- [THE TASK]
Where does the word "invoke" show up in the data? Please find each such line and copy it.

- [MATERIALS PROVIDED]
(* ===== verification/MockHTTPWorker.v ===== *)
(** * MockHTTPWorker

    The worker that takes its tasks from HTTP requests
    ([src/libs/lib_worker/MockHTTPWorker.{h,cc}]): [handle_request] is the
    handler of the server's requests; it answers, then reports the task that
    the header [taskID] names as complete. *)

From S2P Require Import Prelude Tables World Procs Pool Client Frame Ledger SchedulerUtil WorkerManager.
From S2P Require Import HttpTables HttpParser HttpReading HttpGrammar HttpServer HttpResponse HttpSession.
From stdpp Require Import pretty.
#[local] Open Scope Z_scope.

(** ** [std::stoi] *)

Definition is_space (c : Z) : bool := (c =? 32) || ((9 <=? c) && (c <=? 13)).

Fixpoint skip_spaces (l : list Z) : list Z :=
  match l with
  | c :: l' => if is_space c then skip_spaces l' else l
  | [] => []
  end.

(** The digits in front. *)
Fixpoint digits (l : list Z) : list Z :=
  match l with
  | c :: l' => if digit c then c :: digits l' else []
  | [] => []
  end.

(** White space, a sign, digits; what follows is ignored.  [None]:
    [std::invalid_argument] or [std::out_of_range]. *)
Definition stoi (l : list Z) : option Z :=
  let l := skip_spaces l in
  let '(sign, l) := match l with
                    | 45 :: l' => (-1, l')
                    | 43 :: l' => (1, l')
                    | _ => (1, l)
                    end in
  match digits l with
  | [] => None
  | ds =>
      let n := sign * decimal ds in
      if (-2147483648 <=? n) && (n <=? 2147483647) then Some n else None
  end.

(** ** The worker *)

Record MockHTTPWorker := {
  h_manager : WorkerManager.WorkerManager;
  pkey_ : Z;
  stopDispatch_ : bool;
}.

Definition MockHTTPWorker_new (workerId pkey : Z) (dbAddr : string) : MockHTTPWorker :=
  {| h_manager := WorkerManager_new workerId dbAddr; pkey_ := pkey; stopDispatch_ := false |}.

Definition workerId (this : MockHTTPWorker) : Z := workerId_ (h_manager this).

(** What the handler acts on: the database and [WorkerManager::totalTasks_]. *)
Record http_app := App { app_world : world; totalTasks_ : Z }.

Definition on_world {B} (m : M world B) : M http_app B := fun a =>
  match m (app_world a) with (o, w) => (o, App w (totalTasks_ a)) end.

Definition endServing (this : MockHTTPWorker) : bool * MockHTTPWorker :=
  (true, {| h_manager := h_manager this; pkey_ := pkey_ this; stopDispatch_ := true |}).

Section Worker.
Context `{Env} (this : MockHTTPWorker) (date : list Z) (junk : Z -> Z).
Abbreviation rq := (http_request_t http_app).

(** [9090 + workerId_], the port of the server as well. *)
Definition http_port : Z := wrap32 (9090 + workerId this).

(** [startServing]: [false] is a failure; otherwise the thread that runs
    [dispatch] is started. *)
Definition startServing : M world bool :=
  r ← invoke (Procedure_new "InsertWorker"
                [scalar WIRE_TYPE_INTEGER; scalar WIRE_TYPE_INTEGER; scalar WIRE_TYPE_INTEGER;
                 scalar WIRE_TYPE_STRING])
        [VInt (workerId this); VInt 999999999; VInt (pkey_ this);
         VStr ("http://localhost:" +:+ pretty http_port)];
  mret (succeeded r).

(** [std::string(str.buf, str.len)]. *)
Definition std_string (s : http_string_t) : M rq (list Z) :=
  q ← get;
  if str_len s <? 0 then throw UncaughtException
  else match str_buf s with
  | None => if str_len s =? 0 then mret [] else throw UncaughtException
  | Some b =>
      if (0 <=? b) && (b + str_len s <=? Z.of_nat (length (bytes_of (q_stream q))))
      then mret (take (Z.to_nat (str_len s)) (drop (Z.to_nat b) (bytes_of (q_stream q))))
      else throw OutOfBounds
  end.

Definition RESPONSE : list Z := chars "Hello, World!".

Definition hello : http_response_t :=
  http_response_body RESPONSE 13
    (http_response_header (chars "Content-Type") (chars "text/plain")
       (http_response_status 200 http_response_init)).

(** The completion of a task, [handle_request] after the response. *)
Definition signal_completion (taskId : Z) : M world response :=
  invoke (Procedure_new "WorkerUpdateTask"
            [scalar WIRE_TYPE_INTEGER; scalar WIRE_TYPE_INTEGER; scalar WIRE_TYPE_INTEGER;
             scalar WIRE_TYPE_INTEGER])
    [VInt (pkey_ this); VInt (workerId this); VInt taskId; VInt COMPLETE].

(** No chunked response is ever started, so that the callback for chunks is
    never set. *)
Definition no_callback : M rq unit := throw OutOfBounds.

(** A failure of the last call is only printed. *)
Definition handle_request : M rq unit :=
  taskIdRaw ← http_request_header (chars "taskID");
  taskIdStr ← std_string taskIdRaw;
  taskId ← match stoi taskIdStr with Some n => mret n | None => throw UncaughtException end;
  http_respond date junk no_callback hello ;;
  on_app (modify (fun a => App (app_world a) (wrapU64 (totalTasks_ a + 1)))) ;;
  r ← on_app (on_world (signal_completion taskId));
  mret tt.

(** An event on the socket of a connection. *)
Definition worker_session (behind : hs_token) (fuel : nat) : M rq unit :=
  http_session date junk behind handle_request no_callback fuel.
End Worker.

(** ** The answer *)

Lemma status_line_length date status text :
  length (status_line date status text) = (length date + length (status_line [] status text))%nat.
Proof. unfold status_line. rewrite !length_app. cbn [length]. lia. Qed.

Lemma hello_fits date keep :
  (length date <= 31)%nat ->
  Z.of_nat (length (response_head date keep "OK" hello)) < HTTP_RESPONSE_BUF_SIZE.
Proof.
  intros Hd. unfold response_head. rewrite length_app, status_line_length.
  assert (length (status_line [] (r_status hello) "OK") +
    length (concat (header_line <$> connection_header keep :: r_headers hello) ++
            content_length_line (r_content_length hello) ++ [13; 10]%Z) <= 200)%nat as H
    by (apply Nat.leb_le; destruct keep; by vm_compute).
  unfold HTTP_RESPONSE_BUF_SIZE. lia.
Qed.

Section Runs.
Context {A : Type}.
Implicit Types (q : http_request_t A).

Lemma std_string_run q s text :
  points_to q s text -> text <> [] ->
  (q ← get; if str_len s <? 0 then throw UncaughtException
   else match str_buf s with
   | None => if str_len s =? 0 then mret [] else throw UncaughtException
   | Some b =>
       if (0 <=? b) && (b + str_len s <=? Z.of_nat (length (bytes_of (q_stream q))))
       then mret (take (Z.to_nat (str_len s)) (drop (Z.to_nat b) (bytes_of (q_stream q))))
       else throw OutOfBounds
   end) q = (Done text, q).
Proof.
  intros (Hb & Hl & Ht & Hpos) Hne. rewrite (bind_done get _ _ _ _ eq_refl).
  rewrite (proj2 (Z.ltb_ge _ _)) by lia. unfold string_text in Ht.
  destruct (str_buf s) as [b|]; [|done]. rewrite Ht.
  apply (f_equal length) in Ht. rewrite length_take, length_drop in Ht.
  assert (0 < length text)%nat by (destruct text; cbn; [done|lia]).
  by rewrite (proj2 (Z.leb_le 0 b)), (proj2 (Z.leb_le _ _)) by lia.
Qed.
End Runs.

Section Correct.
Context `{Env} (this : MockHTTPWorker) (date : list Z) (junk : Z -> Z).
Abbreviation rq := (http_request_t http_app).
Implicit Types (q : rq).

(** Only the database and the counter. *)
Definition with_app (a : http_app) q : rq :=
  Rq (q_stream q) (q_parser q) (q_state q) (q_timeout q) (q_tokens q) (q_flags q) (q_memused q)
    (q_in q) (q_answers q) (q_out q) (q_epipe q) (q_watch_write q) (q_ended q) a.

(** The report is a call of [WorkerUpdateTask]; it is always answered. *)
Lemma signal_is_transaction t w :
  signal_completion this t w =
  transaction (long_proc (WorkerUpdateTask_run (pkey_ this) (workerId this) t COMPLETE)) w.
Proof. done. Qed.

Lemma signal_total t w : exists r w', signal_completion this t w = (Done r, w').
Proof. rewrite signal_is_transaction. apply transaction_answers. Qed.

(** A value of a header is not empty. *)
Lemma header_value_nonempty key hs v :
  Forall header_ok hs -> header_value key hs = Some v -> v <> [].
Proof.
  induction 1 as [|kv hs (_ & _ & _ & _ & Hv & _) _ IH]; [done|]. cbn [header_value].
  case_decide; [|done]. intros [= <-]. by destruct kv.2.
Qed.

(** The handler up to the conversion of the header. *)
Lemma handler_start m mem answers epipe app q :
  well_formed m -> handed m mem answers epipe app q ->
  exists s, http_request_header (chars "taskID") q = (Done s, q) /\
    std_string s q = (Done (default [] (header_value (chars "taskID") (m_headers m))), q).
Proof.
  intros Hm Hq. destruct (request_header_correct m q (chars "taskID")) as (s & E & Hs);
    [apply (handed_parsed _ _ _ _ _ _ Hq)|].
  exists s. split; [done|]. destruct (header_value _ _) as [v|] eqn:Ev; cbn [found] in Hs.
  - apply (std_string_run q s v Hs). apply (header_value_nonempty _ _ _ (proj2 (proj2 (wf_headers m Hm))) Ev).
  - by subst s.
Qed.

(** What the handler leaves of a request for task [t]. *)
Record answered m (mem : Z) (a : http_app) (t : Z) q' : Prop := {
  ans_out : q_out q' = response_head date (keeps_connection m) "OK" hello ++ RESPONSE;
  ans_ended : q_ended q' = false;
  ans_memory : q_memused q' - held (q_stream q') = mem;
  ans_state : q_state q' <> HTTP_SESSION_READ;
  ans_close : flag_check (q_flags q') HTTP_END_SESSION = negb (keeps_connection m);
  ans_buffer : if keeps_connection m then s_buf (q_stream q') = None else True;
  ans_total : totalTasks_ (q_app q') = wrapU64 (totalTasks_ a + 1);
  ans_world : exists r, signal_completion this t (app_world a) = (Done r, app_world (q_app q'));
}.

Lemma handler_run m mem a t q :
  well_formed m -> handed m mem [] false a q -> (length date <= 31)%nat ->
  stoi (default [] (header_value (chars "taskID") (m_headers m))) = Some t ->
  exists q', handle_request this date junk q = (Done tt, q') /\ answered m mem a t q'.
Proof.
  intros Hm Hq Hd Ht. destruct (handler_start m mem [] false a q Hm Hq) as (s & Es & Et).
  unfold handle_request. run_bind Es. run_bind Et. rewrite Ht.
  rewrite (bind_done _ _ _ t q) by done.
  destruct Hq as [Hp Hst Hfl Hin Hans Hep Hout Hend Hmem Happ].
  pose proof (connection_decided m q Hp (proj1 (wf_version m Hm)) ltac:(by rewrite Hfl)) as Ed.
  set (q1 := set_flags _ q) in Ed.
  assert (q_flags q1 = choose_keep_alive (keeps_connection m) HTTP_AUTOMATIC) as Hf1 by (cbn; by rewrite Hfl).
  assert (keeps_alive q1 = keeps_connection m) as Hk
    by (unfold keeps_alive; rewrite Hf1; by destruct (keeps_connection m)).
  destruct (respond_writes_response date junk no_callback hello RESPONSE "OK" q q1 Ed)
    as (q' & E & [R1 R2 R3 R4 R5 R6 R7]);
    try done; [by rewrite Hf1; destruct (keeps_connection m)|by apply hello_fits|].
  run_bind E. rewrite Hk in *.
  rewrite (bind_done _ _ _ tt (with_app (App (app_world (q_app q')) (wrapU64 (totalTasks_ (q_app q') + 1))) q'))
    by done.
  destruct (signal_total t (app_world (q_app q'))) as (r & w' & Ew).
  rewrite (bind_done _ _ _ r (with_app (App w' (wrapU64 (totalTasks_ (q_app q') + 1))) q'))
    by (unfold on_app, on_world; cbn; by rewrite Ew).
  eexists. split; [reflexivity|].
  rewrite R2 in *. change (q_app q1) with (q_app q) in *. rewrite Happ in *.
  split; cbn [with_app q_out q_ended q_memused q_stream q_state q_flags q_app totalTasks_ app_world].
  - rewrite R1. change (q_out q1) with (q_out q). by rewrite Hout.
  - rewrite R4. exact Hend.
  - rewrite R6. change (q_memused q1) with (q_memused q). change (q_stream q1) with (q_stream q). lia.
  - destruct (keeps_connection m), R7 as [-> _]; discriminate.
  - destruct (keeps_connection m).
    + destruct R7 as (_ & _ & -> & _). by rewrite Hf1.
    + destruct R7 as (_ & ->). by rewrite Hf1.
  - destruct (keeps_connection m); [apply R7|exact I].
  - reflexivity.
  - exists r. exact Ew.
Qed.
(** The request [m], which arrived in the pieces [ds] at a new connection. *)
Definition answer_request (behind : hs_token) m (ds : list (list Z)) (mem : Z) (w : world) (n : Z) :
    outcome unit * rq :=
  worker_session this date junk behind (4 + 2 * length (m_headers m))
    (new_session mem (Arrived <$> ds) [] false (App w n)).

Definition arrives m (ds : list (list Z)) : Prop :=
  Forall (fun d => d <> []) ds /\ concat ds = print m /\
  2 * Z.of_nat (length (print m)) < HTTP_MAX_REQUEST_BUF_SIZE.


(** C39: [handle_request] trusts the header [taskID]: when the request has none,
    or its value does not start with an [int], [std::stoi] throws, nothing
    catches it, and the process ends without an answer to the request. *)
Theorem bad_task_id_ends_worker behind m ds mem w n :
  well_formed m -> arrives m ds -> mem <= HTTP_MAX_TOTAL_EST_MEM_USAGE ->
  stoi (default [] (header_value (chars "taskID") (m_headers m))) = None ->
  exists q, answer_request behind m ds mem w n = (Trap UncaughtException, q) /\
    q_out q = [] /\ q_app q = App w n.
Proof.
  intros Hm (Hds & Hcat & Hsz) Hmem Ht. unfold answer_request, worker_session.
  destruct (session_hands_over date junk behind (handle_request this date junk) no_callback
    m ds mem [] false (App w n) (4 + 2 * length (m_headers m))) as (q & Hq & Hrun); [done..|lia|].
  destruct (handler_start m mem [] false (App w n) q Hm Hq) as (s & Es & Et).
  exists q. split; [|split; apply Hq]. apply (Hrun (Trap UncaughtException) q); [|done].
  unfold handle_request. run_bind Es. run_bind Et. by rewrite Ht.
Qed.
End Correct.

(** ** Examples *)

Definition http_demo : MockHTTPWorker := MockHTTPWorker_new 4 0 "localhost".

Definition http_demo_world : world :=
  init_world (Db [WorkerRow 4 1 0 0 ""] [TaskRow 17 4 2 0] [] [] [] []).

(** The text of [demo_message] in two pieces. *)
Definition http_demo_pieces : list (list Z) :=
  [take 30 (print demo_message); drop 30 (print demo_message)].

Definition http_demo_date : list Z := chars "Thu, 01 Jan 1970 00:00:00 GMT".

Lemma http_demo_arrives : arrives demo_message http_demo_pieces.
Proof.
  split; [|split].
  - repeat constructor; by vm_compute.
  - unfold http_demo_pieces. cbn [concat]. rewrite app_nil_r. apply take_drop.
  - by vm_compute.
Qed.


(** The same request with a header that names no task. *)
Definition http_demo_bad : message :=
  Msg (chars "GET") (chars "/") (chars "HTTP/1.1") [(chars "Host", chars "localhost")] [].

Lemma http_demo_bad_ok : well_formed http_demo_bad.
Proof.
  split.
  - split; [done|by apply Forall_check].
  - split; [done|by apply Forall_check].
  - split; [done|by apply Forall_check].
  - split; [done|]. split; [done|]. repeat (apply Forall_cons; split); [by apply header_check..|].
    constructor.
  - constructor.
  - done.
  - vm_compute. discriminate.
Qed.

Lemma bad_task_id_ends_worker_witness :
  exists q, answer_request (H := steady Z.of_nat) http_demo http_demo_date (fun _ => 0) HS_TOK_ERROR
      http_demo_bad [print http_demo_bad] 0 http_demo_world 0 = (Trap UncaughtException, q) /\
    q_out q = [].
Proof.
  destruct (bad_task_id_ends_worker (H := steady Z.of_nat) http_demo http_demo_date (fun _ => 0)
    HS_TOK_ERROR http_demo_bad [print http_demo_bad] 0 http_demo_world 0) as (q & E & H1 & _);
    [exact http_demo_bad_ok| |discriminate|reflexivity|].
  - split; [by repeat constructor|]. split; [apply app_nil_r|by vm_compute].
  - exists q. exact (conj E H1).
Defined.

- [RESULT BELOW]
  r ← invoke (Procedure_new "InsertWorker"
  invoke (Procedure_new "WorkerUpdateTask"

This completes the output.